ということで昨日は、住吉区民センターにて観戦してきました。
試合順でいうとセミ、しかし実質メイン、お目当ての試合は、早々からエキサイティングな試合でした。
日本のリングで当初は連敗スタートだったものの、岩佐亮佑戦の健闘など、
徐々に試合内容の良さが注目され、14年に六島ジム所属となり、翌年から連戦連勝。
久高寛之を2度破り、ランダエタを下し、山本隆寛を強烈に倒してOPBF王者に。
マーク・ジョン・ヤップは気がつけば、堂々たるWBCランカーとなっています。
そのヤップのタイトル初防衛戦は、なかなか挑戦に名乗りを上げる選手がいなくて、
実際、王座獲得後の次戦はノンタイトルになったりもしましたが、
その後、二度日本王座獲得の益田健太朗が挑戦者に決まりました。
益田が赤穂亮との対戦をせず、日本王座を返上した際は、つまらん話やなと思いましたが、
その先に強敵ヤップへの挑戦があるとなると、話は違ってきます。
このカードは是非見ないといかん、しかも有り難いことに、場所が大阪ですから、
喜び勇んで見に行くことにしました。
試合は開始早々、両者意欲に満ちたスタート。
いきなり、ヤップが右クロスから左アッパーを上に返すコンビで、益田を脅かす。
しかし、早々の鋭い攻撃を受け、少しバランスを崩したかに見えた益田が、すぐ立て直す。
前にのめったかと思った姿勢を戻し、ぐいと踏み込んで、強烈な右フック。
これがヤップを捉え、いきなりのダウン奪取。
立ったヤップだが相当効いている。

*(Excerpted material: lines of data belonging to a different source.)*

Lemma TryParseExactD_complete s b : sixteen b -> map lower s = text_D b ->
  GuidText.TryParseExactD s = Ok (GuidText.Parsed b).
Proof.
  intros H E. unfold GuidText.TryParseExactD. assert (Hl : length s = 36%nat).
  { by rewrite <- (length_map lower), E, length_text_D. }
  rewrite Hl. cbn [Nat.eqb negb]. explicit s Hl. sixteen H.
  repeat (apply Forall_cons in Hd as [? Hd]). cbn in E. injection E as.
  repeat match goal with E : lower _ = "-"%char |- _ => apply lower_dash in E as -> end.
  do 4 (erewrite is_at_lt by reflexivity; rewrite bind_Ok). cbn [Ascii.eqb Bool.eqb andb negb].
  apply decode_pairs_Parsed. unfold GuidText.idx_D. paired.
Qed.

(** ** Components of the X form *)

(** A run of digits: not empty, all hexadecimal, at most eight of them significant. *)
Definition significant (t : text) : text := snd (span_while (fun c => Ascii.eqb c "0") t).
Definition run_ok (ds : text) : Prop :=
  ds <> [] /\ Forall is_hex ds /\ (length (significant ds) <= 8)%nat.
Definition hex_value (ds : text) : Z := foldl (fun acc c => acc * 16 + GuidText.HexVal c) 0 ds.

(** A component: [0x] or [0X], a run of digits, a terminator. *)
Definition component (t : ascii * text) (term : ascii) : text := "0"%char :: fst t :: snd t ++ [term].
Definition token_ok (t : ascii * text) : Prop := (fst t = "x"%char \/ fst t = "X"%char) /\ run_ok (snd t).
Definition token_value (t : ascii * text) : Z := hex_value (snd t).

Lemma hex_value_acc ds : forall acc, foldl (fun acc c => acc * 16 + GuidText.HexVal c) acc ds = acc * 16 ^ Z.of_nat (length ds) + hex_value ds.
Proof.
  unfold hex_value. induction ds as [|c ds IH]; intros acc; [cbn; lia|]. cbn [foldl length].
  rewrite IH, (IH (0 * 16 + _)), Nat2Z.inj_succ, Z.pow_succ_r by lia. lia.
Qed.

Lemma hex_value_range ds : Forall is_hex ds -> 0 <= hex_value ds < 16 ^ Z.of_nat (length ds).
Proof.
  induction 1 as [|c ds Hc _ IH]; [cbn; lia|]. unfold hex_value. cbn [foldl length]. rewrite hex_value_acc.
  pose proof (HexVal_range c). unfold is_hex in Hc. rewrite Nat2Z.inj_succ, Z.pow_succ_r by lia. nia.
Qed.

Lemma hex_value_significant ds : hex_value ds = hex_value (significant ds).
Proof.
  induction ds as [|c ds IH]; [done|]. unfold significant in *. cbn [span_while].
  destruct (Ascii.eqb_spec c "0") as [->|]; [|done]. destruct (span_while _ ds) as [a b]. cbn [snd] in *.
  rewrite <- IH. unfold hex_value. cbn [foldl]. by rewrite hex_value_acc.
Qed.

Lemma significant_hex ds : Forall is_hex ds -> Forall is_hex (significant ds).
Proof.
  induction 1 as [|c ds Hc H IH]; [constructor|]. unfold significant in *. cbn [span_while].
  destruct (Ascii.eqb c "0"); [by destruct (span_while _ ds)|by constructor].
Qed.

ロープに追われ、また右食ってダウン。二度目。
また益田が攻め、三度目のダウン。ヤップ立つが益田左フックで飛び込み、追撃。
ヤップ何とか外すが、体勢崩してスリップダウン。ここでゴング。
益田がこの一戦に賭ける、並々ならぬ闘志を見せつけた初回。
ところが2回、益田がやや手控え気味、手数が少ない。
ヤップはまだ腰が据わっておらず、踏ん張れないまま少しずつワンツーを出す程度だが、
益田はそれでも要警戒と見たのか、それともヤップの手を引き出す作戦だったのか?
右単発、終盤は少し攻めたが、もっと行かないと、と思ったのが正直なところ。
3回、ヤップが少しずつだが落ち着いてきた印象。益田は右ロングを決めるが、
ヤップが右アッパーをヒット。このパンチに手応えを感じたか、ヤップはコンビネーションに
この右アッパーを組み込んで攻める。
4回、ジャブの応酬から打ち合いになり、ヤップが出て益田が足を使う。
ヤップが右クロスを決め攻勢。ロープ際に追い、右から左、連打で攻め立て、ダウン奪い返す。

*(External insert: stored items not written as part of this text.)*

(* ===== verification/Encodings.v ===== *)
(** * The UTF-8, ASCII, Latin-1, UTF-16 and UTF-32 encodings

    [text/src/System/Text/UTF8Encoding.cpp], [ASCIIEncoding.cpp] and
    [include/System/Text/Latin1Encoding.hpp], [UnicodeEncoding.hpp],
    [UTF32Encoding.hpp]: GetBytes and GetString of each class.  A loop returns what
    it appends from its position on; its fuel is the number of bytes left, since
    every round consumes at least one. *)

From S2P Require Export Encoding.

#[local] Coercion Z.of_nat : nat >-> Z.

Module Encodings.
Import Encoding.

(** ** UTF8Encoding *)

Definition wellFormedUtf8Length (data : list Z) (i end_ : Z) : res Z :=
  r <- Utf8.TryDecodeUtf8Scalar data end_ i ;;
  Ok (match r with (Some _, len) => len | (None, _) => 0 end).

(** The loop of both directions: a well-formed sequence is copied, [bad] gives what
    the fallback puts for an ill-formed byte. *)
Fixpoint utf8_copy (fuel : nat) (bad : Z -> Z -> res (list Z)) (data : list Z) (i end_ : Z) : res (list Z) :=
  if i <? end_ then
    match fuel with
    | O => UB
    | S fuel =>
        len <- wellFormedUtf8Length data i end_ ;;
        if len >? 0 then
          run <- read_bytes (from (Some data) i) len ;;
          rest <- utf8_copy fuel bad data (i + len) end_ ;; Ok (run ++ rest)
        else
          b <- get data i ;;
          substitute <- bad b i ;;
          rest <- utf8_copy fuel bad data (i + 1) end_ ;; Ok (substitute ++ rest)
    end
  else Ok [].

(** [if (buffer->Fallback(...)) while (remaining > 0) push_back(GetNextChar())] *)
Definition emit_fallback (r : res (bool * FallbackBuffer)) : res (list Z) :=
  r <- r ;;
  let '(any, buffer) := r in
  if any then drain (match buffer with ReplacementBuffer s _ => length s | ExceptionBuffer => 0 end) buffer
  else Ok [].

(** [static_cast<char>(data[i])] passed as a [char32_t]. *)
Definition char_to_char32 (b : Z) : Z := u32 (wraps 8 b).

Definition UTF8_GetBytes (this : Encoding) (s : list Z) : res (list Z) :=
  utf8_copy (length s)
    (fun b i => emit_fallback
       (Encoder_Fallback (Encoder_CreateFallbackBuffer (encoderFallback_ this)) (char_to_char32 b) (i32 i)))
    s 0 (length s).

Definition UTF8_GetString (this : Encoding) (data : option (list Z)) (index count : Z) : res (list Z) :=
  range <- checkedRawDecodeRange data index count ;;
  let '(begin, end_) := range in
  if negb (begin <? end_) then Ok []
  else
    match data with
    | None => UB
    | Some d =>
        utf8_copy (Z.to_nat (end_ - begin))
          (fun b i => emit_fallback
             (Decoder_Fallback (Decoder_CreateFallbackBuffer (decoderFallback_ this)) [b] (i32 i)))
          d begin end_
    end.

(** ** The loop over the scalars of a string *)

(** [while (i < s.size()) { DecodeUtf8Scalar(s, i, cp, len); i += len; ... }] *)
Fixpoint scalars_loop {St} (fuel : nat) (body : St -> Z -> res St) (s : list Z) (i : Z) (st : St) : res St :=
  if i <? length s then
    match fuel with
    | O => UB
    | S fuel =>
        r <- Utf8.DecodeUtf8Scalar s i ;;
        let '(cp, len) := r in
        st <- body st cp ;; scalars_loop fuel body s (i + len) st
    end
  else Ok st.

(** [for (i = begin; i < end; ++i)]: what the bytes append. *)
Fixpoint bytes_loop (n : nat) (emit : Z -> Z -> res (list Z)) (data : option (list Z)) (i : Z) : res (list Z) :=
  match n with
  | O => Ok []
  | S n => b <- at_ data i ;; x <- emit b i ;; rest <- bytes_loop n emit data (i + 1) ;; Ok (x ++ rest)
  end.

(** ** ASCIIEncoding *)

(** One round; its two branches above 127 are the same call. *)
Definition ascii_emit (this : Encoding) (result : list Z) (cp : Z) : res (list Z) :=
  if cp <=? 127 then Ok (result ++ [u8 cp])
  else if cp <? 0x10000 then x <- AppendEncoderFallback this cp ;; Ok (result ++ x)
  else x <- AppendEncoderFallback this cp ;; Ok (result ++ x).

Definition ASCII_GetBytes (this : Encoding) (s : list Z) : res (list Z) :=
  scalars_loop (length s) (ascii_emit this) s 0 [].

Definition ASCII_GetString (this : Encoding) (data : option (list Z)) (index count : Z) : res (list Z) :=
  range <- checkedRawDecodeRange data index count ;;
  let '(begin, end_) := range in
  if negb (begin <? end_) then Ok []
  else
    bytes_loop (Z.to_nat (end_ - begin))
      (fun b i => if b <=? 127 then Ok [b] else AppendDecoderFallback this (from data i) 1) data begin.

(** ** Latin1Encoding *)

Definition latin1_emit (this : Encoding) (result : list Z) (cp : Z) : res (list Z) :=
  if cp <=? 0xFF then Ok (result ++ [u8 cp])
  else if cp <? 0x10000 then x <- AppendEncoderFallback this cp ;; Ok (result ++ x)
  else x <- AppendEncoderFallback this cp ;; Ok (result ++ x).

Definition Latin1_GetBytes (this : Encoding) (s : list Z) : res (list Z) :=
  scalars_loop (length s) (latin1_emit this) s 0 [].

Definition Latin1_GetString (this : Encoding) (data : option (list Z)) (index count : Z) : res (list Z) :=
  range <- checkedRawDecodeRange data index count ;;
  let '(begin, end_) := range in
  bytes_loop (Z.to_nat (end_ - begin)) (fun b _ => Ok (Utf8.AppendUtf8Scalar b)) data begin.

(** ** UnicodeEncoding *)

(** The output vector and the next place in it. *)
Definition output : Type := list Z * Z.

(** [out[pos++] = b0; out[pos++] = b1; ...] *)
Definition write_bytes (o : output) (bs : list Z) : res output :=
  let '(out, pos) := o in out <- puts out pos bs ;; Ok (out, pos + length bs).

Definition low_byte (x : Z) : Z := u8 (Z.land x 0xFF).

Definition utf16_writeUnit (bigEndian : bool) (o : output) (unit : Z) : res output :=
  if bigEndian then write_bytes o [low_byte (Z.shiftr unit 8); low_byte unit]
  else write_bytes o [low_byte unit; low_byte (Z.shiftr unit 8)].

Definition utf16_emit (bigEndian : bool) (o : output) (cp : Z) : res output :=
  if cp <? 0x10000 then utf16_writeUnit bigEndian o (wrapu 16 cp)
  else
    let v := usub 32 cp 0x10000 in
    o <- utf16_writeUnit bigEndian o (wrapu 16 (0xD800 + Z.shiftr v 10)) ;;
    utf16_writeUnit bigEndian o (wrapu 16 (0xDC00 + Z.land v 0x3FF)).

(** [out.resize(pos)] *)
Definition resized (o : output) : list Z :=
  let '(out, pos) := o in take (Z.to_nat pos) out ++ replicate (Z.to_nat pos - length out) 0.

Definition Unicode_GetBytes (bigEndian : bool) (s : list Z) : res (list Z) :=
  o <- scalars_loop (length s) (utf16_emit bigEndian) s 0 (replicate (length s * 2 + 2) 0, 0) ;;
  Ok (resized o).

Definition utf16_readUnit (bigEndian : bool) (data : option (list Z)) (i : Z) : res Z :=
  b0 <- at_ data i ;;
  b1 <- at_ data (i + 1) ;;
  Ok (if bigEndian then wrapu 16 (Z.lor (Z.shiftl b0 8) b1) else wrapu 16 (Z.lor (Z.shiftl b1 8) b0)).

(** The value of the unit read at [i - 2], if it is decodable, and where to go on. *)
Definition utf16_pair (bigEndian : bool) (data : option (list Z)) (i end_ unit : Z) : res (option Z * Z) :=
  if (unit >=? 0xD800) && (unit <=? 0xDBFF) then
    if i + 1 <? end_ then
      low <- utf16_readUnit bigEndian data i ;;
      if (low >=? 0xDC00) && (low <=? 0xDFFF) then
        Ok (Some (0x10000 + Z.lor (Z.shiftl (unit - 0xD800) 10) (low - 0xDC00)), i + 2)
      else Ok (None, i)
    else Ok (None, i)
  else if (unit >=? 0xDC00) && (unit <=? 0xDFFF) then Ok (None, i)
  else Ok (Some unit, i).

Fixpoint utf16_loop (fuel : nat) (this : Encoding) (bigEndian : bool) (data : option (list Z)) (i end_ : Z) : res (list Z) :=
  if i + 1 <? end_ then
    match fuel with
    | O => UB
    | S fuel =>
        unit <- utf16_readUnit bigEndian data i ;;
        r <- utf16_pair bigEndian data (i + 2) end_ unit ;;
        let '(cp, next) := r in
        x <- match cp with
             | None => AppendDecoderFallback this (from data i) 2
             | Some cp => Ok (Utf8.AppendUtf8Scalar cp)
             end ;;
        rest <- utf16_loop fuel this bigEndian data next end_ ;; Ok (x ++ rest)
    end
  else if i <? end_ then AppendDecoderFallback this (from data i) (end_ - i)
  else Ok [].

Definition Unicode_GetString (this : Encoding) (bigEndian : bool) (data : option (list Z)) (index count : Z) : res (list Z) :=
  range <- checkedRawDecodeRange data index count ;;
  let '(begin, end_) := range in
  i <- (if end_ - begin >=? 2 then
          bom <- utf16_readUnit bigEndian data begin ;; Ok (if bom =? 0xFEFF then begin + 2 else begin)
        else Ok begin) ;;
  utf16_loop (Z.to_nat (end_ - begin)) this bigEndian data i end_.

(** ** UTF32Encoding *)

Definition utf32_writeUnit (bigEndian : bool) (o : output) (cp : Z) : res output :=
  if negb bigEndian then
    write_bytes o [low_byte cp; low_byte (Z.shiftr cp 8); low_byte (Z.shiftr cp 16); low_byte (Z.shiftr cp 24)]
  else
    write_bytes o [low_byte (Z.shiftr cp 24); low_byte (Z.shiftr cp 16); low_byte (Z.shiftr cp 8); low_byte cp].

Definition UTF32_GetBytes (bigEndian : bool) (s : list Z) : res (list Z) :=
  o <- scalars_loop (length s) (utf32_writeUnit bigEndian) s 0 (replicate (length s * 4 + 4) 0, 0) ;;
  Ok (resized o).

Definition utf32_readUnit (bigEndian : bool) (data : option (list Z)) (i : Z) : res Z :=
  b0 <- at_ data i ;;
  b1 <- at_ data (i + 1) ;;
  b2 <- at_ data (i + 2) ;;
  b3 <- at_ data (i + 3) ;;
  Ok (if negb bigEndian
      then Z.lor (Z.lor (Z.lor b0 (ushl 32 b1 8)) (ushl 32 b2 16)) (ushl 32 b3 24)
      else Z.lor (Z.lor (Z.lor (ushl 32 b0 24) (ushl 32 b1 16)) (ushl 32 b2 8)) b3).

Fixpoint utf32_loop (fuel : nat) (this : Encoding) (bigEndian : bool) (data : option (list Z)) (i end_ : Z) : res (list Z) :=
  if i + 3 <? end_ then
    match fuel with
    | O => UB
    | S fuel =>
        cp <- utf32_readUnit bigEndian data i ;;
        x <- (if (cp >? 0x10FFFF) || ((cp >=? 0xD800) && (cp <=? 0xDFFF))
              then AppendDecoderFallback this (from data i) 4
              else Ok (Utf8.AppendUtf8Scalar cp)) ;;
        rest <- utf32_loop fuel this bigEndian data (i + 4) end_ ;; Ok (x ++ rest)
    end
  else if i <? end_ then AppendDecoderFallback this (from data i) (end_ - i)
  else Ok [].

Definition UTF32_GetString (this : Encoding) (bigEndian : bool) (data : option (list Z)) (index count : Z) : res (list Z) :=
  range <- checkedRawDecodeRange data index count ;;
  let '(begin, end_) := range in
  start <- (if end_ - begin >=? 4 then
              maybeBom <- utf32_readUnit bigEndian data begin ;;
              Ok (if maybeBom =? 0x0000FEFF then begin + 4 else begin)
            else Ok begin) ;;
  utf32_loop (Z.to_nat (end_ - begin)) this bigEndian data start end_.

End Encodings.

益田立つがヤップがまた右アッパーを組み込んだコンビネーション。
益田がまた後退、ヤップ追って打ちまくる。最後は右、右、また右、左も返り、
益田がロープの下に崩れ落ち、大の字。大逆転のKOとなりました。
4回の2分59秒に試合が終わるまで、時間としては短い間でしたが、
一瞬たりとも目の離せない、濃密でスリル溢れる、物凄い試合でした。
場内は歓声と悲鳴が飛び交い、最後は大歓声に包まれました。
勝ち負け云々はまず置いて、とにかく両者に拍手です。
敗れた益田健太朗の落胆たるや、相当なものがあるかと思います。
昔のスリーダウンKOルールなら、初回で王座奪取だったわけですし、
傍目にはちょっと疑問もあった2回の自重も、理由どうあれ、結果として悔やまれるでしょう。

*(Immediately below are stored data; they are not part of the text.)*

(* ===== verification/EncodingUnits.v ===== *)
(** * Encodings: UTF-16 and UTF-32

    GetBytes of [UnicodeEncoding] and [UTF32Encoding] writes the code units of the
    scalars of the text into the vector it has sized beforehand and never past it;
    GetString reads them back, and the pieces of any bytes. *)

From S2P Require Export EncodingText.

#[local] Coercion Z.of_nat : nat >-> Z.

(** ** Code units *)

(** The bytes of a 16-bit unit. *)
Definition unit_bytes (be : bool) (u : Z) : list Z := if be then [u / 256; u mod 256] else [u mod 256; u / 256].

Definition utf16 (be : bool) (cp : Z) : list Z :=
  if cp <? 0x10000 then unit_bytes be cp
  else unit_bytes be (0xD800 + (cp - 0x10000) / 1024) ++ unit_bytes be (0xDC00 + (cp - 0x10000) mod 1024).

Definition utf32 (be : bool) (cp : Z) : list Z :=
  let l := [cp mod 256; cp / 256 mod 256; cp / 65536 mod 256; cp / 16777216] in if be then rev l else l.

Lemma utf16_length be cp : length (utf16 be cp) = if cp <? 0x10000 then 2%nat else 4%nat.
Proof. unfold utf16. split_if; by destruct be. Qed.

Lemma utf32_length be cp : length (utf32 be cp) = 4%nat.
Proof. by destruct be. Qed.

Lemma unit_bytes_byte be u : 0 <= u < 65536 -> Forall byte (unit_bytes be u).
Proof. intros H. unfold byte. destruct be; repeat constructor; zlia. Qed.

Lemma utf16_byte be cp : is_scalar cp -> Forall byte (utf16 be cp).
Proof.
  unfold is_scalar. intros H. unfold utf16. split_if; [apply unit_bytes_byte; lia|].
  apply Forall_app; split; apply unit_bytes_byte; zlia.
Qed.

Lemma utf32_byte be cp : is_scalar cp -> Forall byte (utf32 be cp).
Proof. unfold is_scalar, byte. intros H. unfold utf32. destruct be; cbn [rev app]; repeat constructor; zlia. Qed.

(** ** Sizes *)

(** The bytes an item was read from. *)
Definition item_size (x : item) : nat := match x with Scalar cp => length (utf8 cp) | Stray _ => 1%nat end.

しかし、大阪のリング(二回目でしたっけ)でも堂々たる闘いぶりだったと思います。
この選手の試合は、大森将平や川口裕との試合などもあり、関東の選手としては
よく見る機会がありますが、いつも厳しい鍛錬の跡が見え、果敢さが伝わってきます。
今回、結果は残念でしたが、強敵相手にその力はしっかり見せてくれました。
そして勝者マーク・ジョン・ヤップ。日本の上位陣にとって脅威の「輸入ボクサー」と、
俗に言えばそういう表現になっていたかもしれません。
しかし、その試合ぶりは、つまらない逃げがなく、力と技で、相手と真っ向から切り結ぶ、
魅力溢れるものばかりです。
これほど続けて、ボクシングファンの心を惹き付け、揺さぶり、見事な闘いを見せる
この選手は、もはや関西リングのヒーローである、と言ってもいい、と思います。
さらには、日本のボクシングファンにとっても、と言うところまで進んでもいいのかも、と。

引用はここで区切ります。